One of the most recently discovered type of galaxies is the Active Galaxies. The reason for their late discovery is that Active Galaxies are of the most distant ever observed and therefore appear very dim. However, after taking in account the large distances involved, astronomers discovered that these galaxies were in fact extremely bright, a hundred times brighter than the nearby galaxies previously observed. Not only were these galaxies unusually bright, but observations revealed that most of the brightness was generated in a small (in astronomical scales) region at their centres. This discovery captured the interest of many astronomers at the time, since according to current theories, it was not possible to explain the brightness as the result of ordinary stars; a different, yet unknown mechanism must have been at work.
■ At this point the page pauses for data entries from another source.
(* ===== verification/Config.v ===== *)
(** * internal/config: the configuration model

    The Go structs of types.go as records (a pointer or a slice/map the code
    compares with nil is an [option]), [ApplyDefaults], [Validate] and their
    helpers from load.go, and the live [Store] of watch.go.  The YAML and JSON
    Schema libraries are a parameter ([decode]) of [Parse]. *)

From S2P Require Import Prelude GoStd Sha256.

Local Open Scope Z_scope.

(** ** types.go *)

(** An [any] value of an [options:] map or of decoded token claims. *)
Inductive any :=
| ANil
| ABool (b : bool)
| AInt (n : Z)
| AFloat (num : Z) (den : positive)
| AString (s : string)
| AStrings (l : list string)
| AList (l : list any)
| AMap (m : list (string * any)).

Definition APIVersion : string := "juggernaut.io/v1alpha1".

(** [time.Duration] wrapped for YAML: nanoseconds. *)
Definition Duration : Type := Z.

Record SecretRef := mkSecretRef { sr_Env : string; sr_File : string }.

Record ListenerTLS := mkListenerTLS {
  ltls_CertFile : string; ltls_KeyFile : string; ltls_ClientCAFile : string }.
Record Listener := mkListener { l_Address : string; l_TLS : option ListenerTLS }.

Record PrincipalSeed := mkPrincipalSeed {
  ps_Subject : string; ps_Groups : list string; ps_Scopes : list string; ps_Kind : string }.

Record Scopes := mkScopes { sc_MCP : string; sc_Admin : string; sc_UsersAdmin : string }.
(** Whatever the description, the scope and the public URL contain, the
    WWW-Authenticate value has no control byte, so it cannot end the header line. *)
Lemma jwt_Challenge_printable cx reason desc scope : printable (jwt_Challenge cx reason desc scope) = true.
Proof.
  unfold jwt_Challenge. cbv zeta. rewrite printable_app. apply andb_true_iff. split; [done|].
  apply printable_Join; [done|].
  assert (Hq : ∀ pre x, printable pre = true → printable (pre +:+ Quote x) = true).
  { intros pre x Hpre. by rewrite printable_app, Hpre, printable_Quote. }
  destruct reason, (String.eqb desc ""), (String.eqb scope ""); cbn [app];
    repeat (apply Forall_cons; split; [by apply Hq|]); constructor.
Qed.

(** ** Witnesses *)
Module IdentityWitness.

(** One valid token of the configured issuer; it expires at 100 s. *)
Definition claims0 : list (string * any) :=
  [("sub", AString "bob"); ("groups", AList [AString "/eng"; AString ""]); ("scope", AString "juggernaut:mcp openid");
   ("realm_access", AMap [("roles", AList [AString "platform"])]); ("preferred_username", AString "bob@example.com")].
Definition token0 : IDToken :=
  mkIDToken ["juggernaut"] "https://idp.example.com/realms/jug" (100 * Second) (Ok claims0).
Definition verify0 (iss : string) (now : Z) (raw : string) : result IDToken :=
  if String.eqb raw "t0" && String.eqb iss (idt_Issuer token0) && (now <=? idt_Expiry token0) then Ok token0
  else Err (EMsg "oidc: invalid token").
#[local] Instance oidc0 : OIDCVerifier := {| oidc_Verify := verify0 |}.
#[local] Instance oidc0_laws : OIDCLaws.
Proof.
  split; cbn; unfold verify0; intros iss now raw tok Hv;
    destruct (String.eqb raw "t0"), (String.eqb_spec iss (idt_Issuer token0)), (Z.leb_spec now (idt_Expiry token0));
    simplify_eq/=; done.
Qed.
Lemma put_get_session s r r' :
  IsMcpSessionID (ms_ID s) = true → PutSession s r = (Ok (), r') → avail r' →
  GetSession (ms_ID s) r' = (Ok s, r').
Proof.
  intros Hid. unfold PutSession. destruct (redis_Exec _ _) as [err c'] eqn:Hx. intros [= -> <-] Hav.
  apply redis_Exec_ok in Hx. unfold GetSession. rewrite avail_Get by done.
  change (k (set_c c' r)) with (k r). cbn [c set_c]. rewrite Hx. unfold apply_cmds. cbn [fold_left apply_cmd].
  rewrite lookup_insert_ne by (by apply not_eq_sym, k_sess_by_pod).
  rewrite lookup_insert_eq. simpl. rewrite json_roundtrip. simpl.
  change (sessionMAC (set_c c' r) s) with (sessionMAC r s). by rewrite MACEqual_refl.
Qed.

#[global] Program Instance laws : RoutingTableLaws (Redis R) := {| rt_ok := ok; rt_avail := avail |}.
Next Obligation. intros. by apply ok_GetPod. Qed.
Next Obligation. intros. by apply redis_ok_PutPod. Qed.
Next Obligation. intros. by apply redis_ok_DeletePod. Qed.
Next Obligation.
  unfold Contracts.GetPod; simpl. unfold GetPod. intros key r p r' Hok.
  assert (∀ p r', loadPod key r = (Ok p, r') → pod_Key p = key) as Hl.
  { intros ? ?. destruct (loadPod_cases key r) as [[e ->]|[->|(q & Hq & ->)]]; naive_solver. }
  unfold Memory.GetPod. repeat case_match; intros; simplify_eq; eauto.
  destruct (ok_mem _ Hok). eauto.
Qed.
Next Obligation. intros. eapply put_get; eauto. Qed.
Next Obligation.
  intros key r r' _ Hd Hav. destruct (delete_get _ _ _ Hd Hav) as [r'' H]. by exists ErrNotFound, r''.
Qed.
Next Obligation. intros. eapply put_get_ne; eauto. Qed.
Next Obligation. intros s r r' _ Hid Hp Hav. eexists. by apply put_get_session in Hp. Qed.

(** ** Properties *)

Lemma PutPod_Ok p r r' :
  PutPod p r = (Ok (), r') →
  view r' = apply_cmds (put_cmds r p) (view r) ∧ prefix r' = prefix r ∧ Cipher r' = Cipher r ∧
  macKey r' = macKey r ∧ mem r' = (Memory.PutPod p (mem r)).2.
Proof.
  destruct (PutPod_cases p r) as (r0 & err & c' & Hc & Hp & HC & Hm & Hmem & Hno & Hx & ->).
  destruct err as [[]|]; [|done]. intros [= <-]. apply redis_Exec_ok in Hx. done.
Qed.

(** C18. A pod one gateway replica wrote is the pod every other replica of the
    deployment routes to: with a cold (or not yet Ready) cache entry the other
    replica reads back the same key, name, endpoint, phase, creation time,
    configuration hash and, through the sealed store, the same pod token. *)
Theorem PutPod_visible_to_replicas p r r' r2 :
  ok r → pod_wf p → PutPod p r = (Ok (), r') →
  same_deployment r' r2 → avail r2 →
  (∀ q, Memory.pods (mem r2) !! pod_Key p = Some q → pod_Phase q ≠ PhaseReady) →
  (GetPod (pod_Key p) r2).1 = Ok p.
Proof.
  intros Hok Hwf Hput (Hc & Hp & HC & Hm) Hav Hcold.
  apply PutPod_Ok in Hput as (Hv & Hp' & HC' & Hm' & _).
  assert ((loadPod (pod_Key p) r2).1 = Ok p) as Hl.
  { apply (load_after_put p r); [done|done|by rewrite Hc|done|congruence..]. }
  unfold GetPod, Memory.GetPod. destruct (Memory.pods (mem r2) !! pod_Key p) eqn:E; [|done].
  rewrite bool_decide_eq_false_2; eauto.
Qed.


(** The tag does not bind the record to the key it is stored under: a
    tagged record of one user, copied under another user's pod key, is returned
    to that other user with the first user's endpoint and pod token.  (The field
    comment of [macKey] says a store compromise cannot point a user at another
    pod.) *)
Theorem GetPod_accepts_copied_record victim key r p tok :
  avail r → pod_wf p → pod_Key p = victim →
  Memory.pods (mem r) !! key = None →
  view r !! podKeyOf r key = Some (RStr (json_Marshal (put_record r p))) →
  view r !! k r ["podtok"; PodKey_Name victim] = Some (RStr tok) →
  match Cipher r with None => tok = pod_PodToken p | Some kek => AESGCM_Open kek tok = Ok (pod_PodToken p) end →
  (GetPod key r).1 = Ok (mkPod key (PodKey_Name victim) (pod_Endpoint p) (pod_Phase p)
                           (pod_CreatedAt p) (pod_ConfigHash p) (pod_PodToken p)).
Proof.
  intros Hav [Hn Ht] <- Hcold Hrec Htok Hopen. unfold GetPod, Memory.GetPod. rewrite Hcold.
  rewrite (loadPod_written _ _ (put_record r p) tok); [|done|done|done|by cbn [put_record pr_Name]; rewrite Hn].
  cbn [put_record pr_Name pr_Endpoint pr_Phase pr_CreatedAt pr_ConfigHash]. rewrite Hn.
  destruct (Cipher r); [by rewrite Hopen|by subst].
Qed.

(** Two users whose subjects share the 32-bit user hash share one pod record:
    once the pod of the first is stored, the second user's lookup returns the
    first user's endpoint and pod token under the second user's key. *)
Theorem UserHash_collision_crosses_users p r r' key :
  ok r → pod_wf p → PutPod p r = (Ok (), r') → avail r' →
  key ≠ pod_Key p → PodKey_Name key = PodKey_Name (pod_Key p) →
  Memory.pods (mem r) !! key = None →
  (GetPod key r').1 = Ok (mkPod key (pod_Name p) (pod_Endpoint p) (pod_Phase p)
                            (pod_CreatedAt p) (pod_ConfigHash p) (pod_PodToken p)).
Proof.
  intros Hok Hwf Hput Hav Hne Hname Hcold.
  destruct (PutPod_Ok _ _ _ Hput) as (Hv & Hp & HC & Hm & Hmem).
  unfold GetPod, Memory.GetPod. rewrite Hmem. cbn [snd Memory.PutPod Memory.pods].
  rewrite lookup_insert_ne, Hcold by done.
  pose proof (load_after_put p r r' Hok Hwf Hv Hav Hp HC Hm) as Hl.
  unfold loadPod in Hl |- *.
  replace (podKeyOf r' key) with (podKeyOf r' (pod_Key p)) by (symmetry; by apply podKeyOf_eq).
  repeat case_match; simplify_eq/=; try done; by rewrite <- Hl.
Qed.

(** A replica that cached a pod as Ready keeps returning it, whatever another
    replica does to the shared store. *)
Lemma Ready_cache_is_not_revalidated key r p c' :
  Memory.pods (mem r) !! key = Some p → pod_Phase p = PhaseReady →
  GetPod key (set_c c' r) = (Ok p, set_c c' r).
Proof.
  intros Hm Hr. unfold GetPod, Memory.GetPod. cbn [mem set_c]. rewrite Hm.
  by rewrite bool_decide_eq_true_2.
Qed.

(** *** In-flight counters and activity times *)

Definition counter r n : Z := default 0 (rstr (view r !! k r ["inflight"; n]) ≫= Atoi).

(** Transactions never fail (their errors are dropped by [InFlight]). *)
Definition exec_up : Prop := ∀ (x : R) cs, (redis_Exec cs x).1 = Ok ().

Lemma exec_view (x : R) cs : exec_up → redis_view (redis_Exec cs x).2 = apply_cmds cs (redis_view x).
Proof.
  intros Hup. specialize (Hup x cs). destruct (redis_Exec cs x) as [[[]|] x'] eqn:E; [|done].
  by apply redis_Exec_ok in E.
Qed.

Lemma counter_set_c r n x z :
  in_int64 z = true → redis_view x !! k r ["inflight"; n] = Some (RStr (Itoa z)) →
  counter (set_c x r) n = z.
Proof.
  intros Hz Hx. unfold counter. change (k (set_c x r)) with (k r). cbn [c set_c].
  rewrite Hx. cbn [rstr mbind option_bind]. by rewrite Atoi_Itoa.
Qed.

Lemma InFlight_step n d r z r' :
  exec_up → 0 ≤ counter r n →
  InFlight n d r = (Ok z, r') →
  z = Z.max 0 (counter r n + d) ∧ counter r' n = z.
Proof.
  intros Hup Hpos. unfold InFlight. destruct (Z.eqb_spec d 0) as [->|Hd].
  - destruct (redis_Get _ _) as [[v|]|] eqn:E; [|..|done]; apply redis_Get_ok in E; intros [= <- <-];
      unfold counter in *; rewrite <- E in *; cbn [mbind option_bind default] in *.
    + split; [lia|]. change (k (set_c _ r)) with (k r). cbn [c set_c].
      rewrite exec_view by done. cbn. change (prefix r +:+ "inflight:" +:+ n) with (k r ["inflight"; n]).
      cbn in E. change (prefix r +:+ "inflight:" +:+ n) with (k r ["inflight"; n]) in E. by rewrite <- E.
    + split; [lia|done].
  - destruct (redis_IncrBy _ _ _) as [[z'|] x] eqn:E; [|done]. apply redis_IncrBy_ok in E as (Hz & Hr & Hv).
    fold (counter r n) in Hz. destruct (Z.ltb_spec z' 0); intros [= <- <-]; (split; [lia|]).
    + rewrite <- (counter_set_c r n (redis_Exec [CExpire (k r ["inflight"; n]) Hour]
        (redis_Exec [CSet (k r ["inflight"; n]) "0" Hour] x).2).2 0); [done|done|].
      rewrite !exec_view by done. cbn [apply_cmds fold_left apply_cmd]. by rewrite lookup_insert_eq.
    + rewrite <- (counter_set_c r n (redis_Exec [CExpire (k r ["inflight"; n]) Hour] x).2 z'); [done|done|].
      rewrite exec_view by done. cbn [apply_cmds fold_left apply_cmd]. rewrite Hv. by rewrite lookup_insert_eq.
Qed.


(** Activity times survive the store with second precision: after a
    successful touch the table reports a time at most one second before it and
    never after it, for every time whose Unix seconds fit int64. *)
Theorem Touch_LastActive n at_ r r' :
  in_int64 (Unix at_) = true → Touch n at_ r = (Ok (), r') → avail r' →
  ∃ t, LastActive n r' = (Ok t, r') ∧ at_ - Second < t ≤ at_.
Proof.
  intros Hat. unfold Touch. destruct (redis_Exec _ _) as [err x] eqn:E. intros [= -> <-] Hav.
  apply redis_Exec_ok in E. exists (time_Unix (Unix at_)). split.
  - unfold LastActive. rewrite avail_Get by done. change (k (set_c x r)) with (k r). cbn [c set_c].
    rewrite E. cbn [apply_cmds fold_left apply_cmd]. rewrite lookup_insert_eq. cbn [rstr].
    by rewrite Atoi_Itoa.
  - unfold time_Unix, Unix. pose proof (Z.div_mod at_ Second). pose proof (Z.mod_pos_bound at_ Second).
    unfold Second in *. lia.
Qed.
End Laws.
End Redis.

(** ** A concrete store and the witnesses *)

Definition toy_IncrBy (key : string) (d : Z) (m : gmap string rval) : result Z * gmap string rval :=
  let n := default 0 (rstr (m !! key) ≫= Atoi) + d in
  if in_int64 n then (Ok n, <[key := RStr (Itoa n)]> m) else (Err (EMsg "ERR increment would overflow"), m).
(* ===== verification/RedisExpiry.v ===== *)
(** * The Redis routing table under time

    RoutingRedis.v sees the server as a set of laws without a clock.  Here it is a
    server with one: keys carry deadlines, SET with a time to live and EXPIRE set
    them, SADD and INCRBY keep them, and an expired key is absent to every
    command (the documented behaviour of these commands).  On it, the operations
    of routing/redis/adapter.go are followed over any passage of time: MCP
    sessions live for the maximal session age, the index by pod outlives every
    session it names, so that dropping a pod's sessions is complete, and the
    in-flight counter expires when nobody reads it. *)

From S2P Require Import Prelude GoStd Sha256 Config Core Fixtures Contracts RoutingMemory RoutingRedis.

Local Open Scope Z_scope.
Import Redis.

(** ** The server *)

(** Nanoseconds, and the keys with their values and deadlines. *)
Record tredis := mkTredis { tr_now : Z; tr_keys : gmap string (rval * option Z) }.

Definition alive (now : Z) (d : option Z) : bool := match d with None => true | Some t => now <? t end.
(** The entry of a key unless it has expired. *)
Definition entry (k : string) (s : tredis) : option (rval * option Z) :=
  match tr_keys s !! k with Some (v, d) => if alive (tr_now s) d then Some (v, d) else None | None => None end.
Definition put (k : string) (v : rval) (d : option Z) (s : tredis) : tredis :=
  mkTredis (tr_now s) (<[k := (v, d)]> (tr_keys s)).
Definition del (k : string) (s : tredis) : tredis := mkTredis (tr_now s) (delete k (tr_keys s)).
Definition tick (dt : Z) (s : tredis) : tredis := mkTredis (tr_now s + dt) (tr_keys s).

Definition WRONGTYPE : gerror := EMsg "WRONGTYPE Operation against a key holding the wrong kind of value".

(** One command: a command on a key of the wrong type fails and does nothing; an
    empty set is no key; EXPIRE with a time that is not positive deletes. *)
Definition tcmd (cmd : rcmd) (s : tredis) : result () * tredis :=
  match cmd with
  | CSet k v ttl => (Ok (), put k (RStr v) (if ttl =? 0 then None else Some (tr_now s + ttl)) s)
  | CDel ks => (Ok (), foldr del s ks)
  | CSAdd k m =>
      match entry k s with
      | Some (RSet x, d) => (Ok (), put k (RSet ({[m]} ∪ x)) d s)
      | Some (RStr _, _) => (Err WRONGTYPE, s)
      | None => (Ok (), put k (RSet {[m]}) None s)
      end
  | CSRem k m =>
      match entry k s with
      | Some (RSet x, d) => (Ok (), if decide (x ∖ {[m]} = ∅) then del k s else put k (RSet (x ∖ {[m]})) d s)
      | Some (RStr _, _) => (Err WRONGTYPE, s)
      | None => (Ok (), s)
      end
  | CExpire k ttl =>
      match entry k s with
      | Some (v, _) => (Ok (), if 0 <? ttl then put k v (Some (tr_now s + ttl)) s else del k s)
      | None => (Ok (), s)
      end
  end.

(** A transaction runs every command and reports the first that failed. *)
Fixpoint texec (cmds : list rcmd) (s : tredis) : result () * tredis :=
  match cmds with
  | [] => (Ok (), s)
  | cmd :: cmds =>
      let '(r, s) := tcmd cmd s in
      let '(rs, s) := texec cmds s in (match r with Err e => Err e | Ok _ => rs end, s)
  end.

#[export] Instance tredis_api : RedisAPI tredis := {|
  redis_Get k s := match entry k s with Some (RStr v, _) => Ok (Some v) | Some (RSet _, _) => Err WRONGTYPE | None => Ok None end;
  redis_SMembers k s := match entry k s with Some (RSet x, _) => Ok (elements x) | Some (RStr _, _) => Err WRONGTYPE | None => Ok [] end;
  redis_Exec := texec;
  redis_IncrBy k d s :=
    match entry k s with
    | Some (RSet _, _) => (Err WRONGTYPE, s)
    | None => if in_int64 d then (Ok d, put k (RStr (Itoa d)) None s) else (Err (EMsg "ERR increment or decrement would overflow"), s)
    | Some (RStr v, dl) =>
        match Atoi v with
        | None => (Err (EMsg "ERR value is not an integer or out of range"), s)
        | Some n => if in_int64 (n + d) then (Ok (n + d), put k (RStr (Itoa (n + d))) dl s)
                    else (Err (EMsg "ERR increment or decrement would overflow"), s)
        end
    end |}.

(** ** What a command leaves alone *)

Lemma entry_put_eq k v d s : alive (tr_now s) d = true → entry k (put k v d s) = Some (v, d).
Proof. intros H. unfold entry, put. cbn. by rewrite lookup_insert_eq, H. Qed.
Lemma entry_put_ne k k' v d s : k ≠ k' → entry k (put k' v d s) = entry k s.
Proof. intros H. unfold entry, put. cbn. by rewrite lookup_insert_ne by done. Qed.
Lemma entry_del_eq k s : entry k (del k s) = None.
Proof. unfold entry, del. cbn. by rewrite lookup_delete_eq. Qed.
Lemma entry_del_ne k k' s : k ≠ k' → entry k (del k' s) = entry k s.
Proof. intros H. unfold entry, del. cbn. by rewrite lookup_delete_ne by done. Qed.
Lemma entry_dels k ks s : entry k (foldr del s ks) = if decide (k ∈ ks) then None else entry k s.
Proof.
  induction ks as [|k' ks IH]; cbn [foldr]; [by rewrite decide_False by apply not_elem_of_nil|].
  destruct (decide (k = k')) as [->|Hne]; [by rewrite entry_del_eq, decide_True by left|].
  rewrite entry_del_ne, IH by done. destruct (decide (k ∈ ks)), (decide (k ∈ k' :: ks)) as [Hin|Hin]; try done.
  - destruct Hin. by right.
  - by apply elem_of_cons in Hin as [?|?].
Qed.
Lemma now_dels ks s : tr_now (foldr del s ks) = tr_now s.
Proof. by induction ks. Qed.

Definition cmd_keys (cmd : rcmd) : list string :=
  match cmd with CSet k _ _ | CSAdd k _ | CSRem k _ | CExpire k _ => [k] | CDel ks => ks end.

Lemma tcmd_frame cmd s k : k ∉ cmd_keys cmd → entry k (tcmd cmd s).2 = entry k s.
Proof.
  destruct cmd as [k' v ttl|ks|k' m|k' m|k' ttl]; cbn [cmd_keys tcmd]; rewrite ?list_elem_of_singleton; intros Hk; cbn [snd].
  - by apply entry_put_ne.
  - by rewrite entry_dels, decide_False.
  - destruct (entry k' s) as [[[] ?]|]; cbn [snd]; try done; by apply entry_put_ne.
  - destruct (entry k' s) as [[[] ?]|]; cbn [snd]; try done. destruct (decide _); [by apply entry_del_ne|by apply entry_put_ne].
  - destruct (entry k' s) as [[? ?]|]; cbn [snd]; try done. destruct (0 <? ttl); [by apply entry_put_ne|by apply entry_del_ne].
Qed.
Lemma tcmd_now cmd s : tr_now (tcmd cmd s).2 = tr_now s.
Proof.
  destruct cmd; cbn [tcmd]; repeat (case_match; try done); cbn; try done. apply now_dels.
Qed.

Lemma texec_frame cmds s k : Forall (λ cmd, k ∉ cmd_keys cmd) cmds → entry k (texec cmds s).2 = entry k s.
Proof.
  intros Hall. revert s. induction Hall as [|cmd cmds Hc Hall IH]; intros s; [done|]. cbn [texec].
  pose proof (tcmd_frame cmd s k Hc) as Hf. destruct (tcmd cmd s) as [r s1]. specialize (IH s1).
  destruct (texec cmds s1) as [rs s2]. cbn in *. by rewrite IH, Hf.
Qed.
Lemma texec_now cmds s : tr_now (texec cmds s).2 = tr_now s.
Proof.
  revert s. induction cmds as [|cmd cmds IH]; intros s; [done|]. cbn [texec]. pose proof (tcmd_now cmd s) as Hn.
  destruct (tcmd cmd s) as [r s1]. specialize (IH s1). destruct (texec cmds s1). cbn in *. congruence.
Qed.

(** ** Sessions and their index *)

Section Sessions.
Context {aead : AEAD} {jpod : JSONCodec podRecord} {jsess : JSONCodec sessionRecord}.
Implicit Types r : Redis tredis.

(** Keys of the two families, and that no other family meets them. *)
Definition sessKey r (id : string) : string := k r ["sess"; id].
Definition indexKey r (pod : string) : string := k r ["sess:by-pod"; pod].
Definition sess_family r (key : string) : Prop := ∃ x, key = prefix r +:+ "sess:" +:+ x.

Lemma sessKey_family r id : sess_family r (sessKey r id).
Proof. by exists id. Qed.
Lemma indexKey_family r pod : sess_family r (indexKey r pod).
Proof. by exists ("by-pod:" +:+ pod). Qed.
Lemma sessKey_inj r id id' : sessKey r id = sessKey r id' → id = id'.
Proof. unfold sessKey, k. intros H%str_app_inj_l. by injection H. Qed.
Lemma indexKey_inj r p p' : indexKey r p = indexKey r p' → p = p'.
Proof. unfold indexKey, k. intros H%str_app_inj_l. by injection H. Qed.

Ltac other_family := let H := fresh in unfold k; intros H%str_app_inj_l; cbv in H; discriminate.
Lemma fam_pod r x a b : prefix r +:+ "sess:" +:+ x ≠ k r ["pod"; a; b].
Proof. other_family. Qed.
Lemma fam_podtok r x a : prefix r +:+ "sess:" +:+ x ≠ k r ["podtok"; a].
Proof. other_family. Qed.
Lemma fam_active r x a : prefix r +:+ "sess:" +:+ x ≠ k r ["active"; a].
Proof. other_family. Qed.
Lemma fam_inflight r x a : prefix r +:+ "sess:" +:+ x ≠ k r ["inflight"; a].
Proof. other_family. Qed.
Lemma fam_by_user r x a : prefix r +:+ "sess:" +:+ x ≠ k r ["pods:by-user"; a].
Proof. other_family. Qed.
Lemma fam_all r x : prefix r +:+ "sess:" +:+ x ≠ k r ["pods:all"].
Proof. other_family. Qed.
Hint Resolve fam_pod fam_podtok fam_active fam_inflight fam_by_user fam_all : rfam.

(** The commands of the pod operations stay clear of the family. *)
Lemma put_cmds_family r p key : sess_family r key → Forall (λ cmd, key ∉ cmd_keys cmd) (put_cmds r p).
Proof.
  intros [x ->]. unfold put_cmds. apply Forall_app. split; [repeat constructor|case_match; [constructor|repeat constructor]];
    cbn [cmd_keys]; rewrite list_elem_of_singleton; unfold podKeyOf; auto with rfam.
Qed.

(** [d'] is no earlier than [d]. *)
Definition outlives (d d' : option Z) : Prop :=
  match d, d' with _, None => True | Some t, Some t' => t ≤ t' | None, Some _ => False end.
Lemma outlives_alive now d d' : outlives d d' → alive now d = true → alive now d' = true.
Proof. destruct d as [t|], d' as [t'|]; cbn; try done. rewrite !Z.ltb_lt. lia. Qed.

(** Strings under session keys belong to generated ids; index keys hold sets of
    such ids; a record is named by the index of its pod, which outlives it, and
    no record lives longer than one written now would. *)
Record indexed r : Prop := {
  ix_only : ∀ id raw d, entry (sessKey r id) (c r) = Some (RStr raw, d) → IsMcpSessionID id = true;
  ix_set : ∀ p v d, entry (indexKey r p) (c r) = Some (v, d) → ∃ x, v = RSet x ∧ ∀ id, id ∈ x → IsMcpSessionID id = true;
  ix_named : ∀ id raw d rec, entry (sessKey r id) (c r) = Some (RStr raw, d) → json_Unmarshal raw = Ok rec →
    ∃ x d', entry (indexKey r (ms_PodName (sr_Session rec))) (c r) = Some (RSet x, d') ∧ id ∈ x ∧ outlives d d';
  ix_bound : ∀ id raw d, entry (sessKey r id) (c r) = Some (RStr raw, d) → ∃ t, d = Some t ∧ t ≤ tr_now (c r) + maxAge r }.

(** The keys depend on the prefix only. *)
Lemma indexed_intro r r' :
  prefix r' = prefix r → maxAge r' = maxAge r →
  (∀ id raw d, entry (sessKey r id) (c r') = Some (RStr raw, d) → IsMcpSessionID id = true) →
  (∀ p v d, entry (indexKey r p) (c r') = Some (v, d) → ∃ x, v = RSet x ∧ ∀ id, id ∈ x → IsMcpSessionID id = true) →
  (∀ id raw d rec, entry (sessKey r id) (c r') = Some (RStr raw, d) → json_Unmarshal raw = Ok rec →
    ∃ x d', entry (indexKey r (ms_PodName (sr_Session rec))) (c r') = Some (RSet x, d') ∧ id ∈ x ∧ outlives d d') →
  (∀ id raw d, entry (sessKey r id) (c r') = Some (RStr raw, d) → ∃ t, d = Some t ∧ t ≤ tr_now (c r') + maxAge r) → indexed r'.
Proof. intros Hp Hm H1 H2 H3 H4. split; unfold sessKey, indexKey, k in *; rewrite ?Hp, ?Hm in *; assumption. Qed.

(** Only the entries of the family matter. *)
Lemma indexed_frame r r' :
  prefix r' = prefix r → maxAge r' = maxAge r → tr_now (c r') = tr_now (c r) → (∀ key, sess_family r key → entry key (c r') = entry key (c r)) → indexed r → indexed r'.
Proof.
  intros Hp Hm Hn Hf [H1 H2 H3 H4]. apply (indexed_intro r); [done|done|..].
  - intros id raw d. rewrite Hf by apply sessKey_family. apply H1.
  - intros p v d. rewrite Hf by apply indexKey_family. apply H2.
  - intros id raw d rec. rewrite Hf by apply sessKey_family. intros He Hj. rewrite Hf by apply indexKey_family. by eapply H3.
  - intros id raw d. rewrite Hf, Hn by apply sessKey_family. apply H4.
Qed.

Lemma indexed_exec r r' cmds :
  prefix r' = prefix r → maxAge r' = maxAge r → c r' = (texec cmds (c r)).2 → (∀ key, sess_family r key → Forall (λ cmd, key ∉ cmd_keys cmd) cmds) →
  indexed r → indexed r'.
Proof.
  intros Hp Hm Hc Hf. apply indexed_frame; [done|done|by rewrite Hc, texec_now|]. intros key Hk. rewrite Hc. by apply texec_frame, Hf.
Qed.

(** ** The operations over time *)

(** One call by some replica, or time going by. *)
Inductive top :=
| OPutSession (s : McpSession) | ODeleteSession (id : string) | ODeleteSessionsForPod (podName : string)
| OPutPod (p : Pod) | ODeletePod (key : PodKey) | OTouch (podName : string) (at_ : Z) | OInFlight (podName : string) (delta : Z)
| OTick (dt : Z).
Definition trun (op : top) (r : Redis tredis) : Redis tredis :=
  match op with
  | OPutSession s => (PutSession s r).2 | ODeleteSession id => (DeleteSession id r).2
  | ODeleteSessionsForPod n => (DeleteSessionsForPod n r).2
  | OPutPod p => (PutPod p r).2 | ODeletePod key => (DeletePod key r).2
  | OTouch n at_ => (Touch n at_ r).2 | OInFlight n d => (InFlight n d r).2
  | OTick dt => set_c (tick dt (c r)) r
  end.
(** Session ids are generated, and time does not run backwards. *)
Definition top_ok (op : top) : Prop :=
  match op with OPutSession s => IsMcpSessionID (ms_ID s) = true | OTick dt => 0 ≤ dt | _ => True end.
After years of observational evidence and theoretical work, it is now generally accepted that the mechanism responsible for the brightness of Active Galaxies are super-massive black holes (with mass of tens of billion times the mass of the Sun) that are present in the galaxies’ centres. Although it is currently believed that all galaxies contain super-massive black holes (including our own galaxy), active galaxies are different because their black holes are surrounded by clouds of gas and dust. The intense gravitational attraction of the black hole accelerates these clouds to velocities close to that of light, and in the process, heats them up (through friction) to very high temperatures. In a similar manner where metal produces light when heated, the intense temperatures experienced by the gas and dust clouds causes them to radiate the huge amount of light that we observe.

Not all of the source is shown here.